Hi, above is the updated code. This is the test code. (knights-tour-brute 5 5 1 1)
As I mentioned in the comments, the problem is lacking Tail Call Optimisation (TCO). You might be able to enable that with
(declaim (optimize (speed 3)))
But it depends on your implementation. I'm not sure about CLISP.
Edit: The other answers have more efficient ways for solving the problem, but it's still worth reading this answer for ways to write the original solution better
Anyway, I optimised the code a bit. You will still need to have TCO in order to run it. That's an inherent problem of using recursion like this. It should run well under SBCL at least. Just save it into a file, and do
(load (compile-file "file.lisp"))
It should run must faster than your original code, and do much less memory allocation. The relevant numbers for (time (knights-tour-brute 1 1 6 6)) with your code:
4,848,466,907 processor cycles
572,170,672 bytes consed
And my code:
1,155,406,109 processor cycles
17,137,776 bytes consed
For most part I left your code as is.
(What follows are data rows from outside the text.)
(* ===== verification/_CoqProject ===== *)
-Q . S2P
Prelude.v
Layout.v
State.v
Mem.v
Spinlock.v
Segments.v
Console.v
Kalloc.v
Vm.v
PageTable.v
AddressSpace.v
Unmap.v
KernelMap.v
CopyUvm.v
AllocUvm.v
VmProps.v
CString.v
Sched.v
Bytes.v
Sleeplock.v
Ready.v
Ports.v
Apic.v
Mp.v
Disk.v
Ide.v
IdeSpec.v
Boot.v
Bio.v
Lru.v
Bcache.v
BcacheSpec.v
BlockStore.v
Log.v
LogSpec.v
Crash.v
Transaction.v
Fs.v
Inode.v
Dinode.v
ConsoleDev.v
Kbd.v
Screen.v
Path.v
Dir.v
FsSpec.v
FileIO.v
Mkfs.v
MkfsSpec.v
MkfsImage.v
MkfsMain.v
Pipe.v
PipeSpec.v
File.v
Filewrite.v
Proc.v
Usermem.v
Exec.v
Sysproc.v
Sysfile.v
Syscall.v
Trap.v
ProcSpec.v
Fork.v
Asm.v
Startup.v
User.v
Ulib.v
Printf.v
Grep.v
Utils.v
Usertests.v
Umalloc.v
Sh.v
ShRun.v
ShParse.v
ShPrint.v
The changes I made are mostly:
visited-list in order. That might seem intuitive when you don't understand how the singly linked lists in Lisp work, but it's very inefficient (those (reverse (cdr (reverse list))) were really eating performance). You should read some Lisp book regarding Lists. I keep it in reverse order, and then finally reverse it with nreverse at the end.However, it is still the same brute force algorithm, so it will be very slow for larger boards. You should look into smarter algorithms for those.
(declaim (optimize (speed 3) (space 0) (safety 0) (debug 0)))
(declaim (type fixnum *height* *width* *total-moves* *steps*))
(declaim (type list *visited-list*))
(declaim (ftype (function (fixnum fixnum fixnum fixnum) list)
knights-tour-brute))
(declaim (ftype (function (list) list)
tour-brute))
(declaim (ftype (function (list) (or pos null))
generate))
(declaim (ftype (function (fixnum fixnum list) (or t null))
correct-state))
(declaim (ftype (function (fixnum fixnum list) (or t null))
visited))
(declaim (ftype (function (pos) t)
backtrack))
(declaim (ftype (function (fixnum fixnum pos) (or t null))
vis-2))
(declaim (ftype (function (pos pos) (or t null))
pos=))
(declaim (ftype (function (pos fixnum fixnum) (or t null))
pos=*))
(defstruct pos
(x 0 :type fixnum)
(y 0 :type fixnum))
(defmethod print-object ((pos pos) stream)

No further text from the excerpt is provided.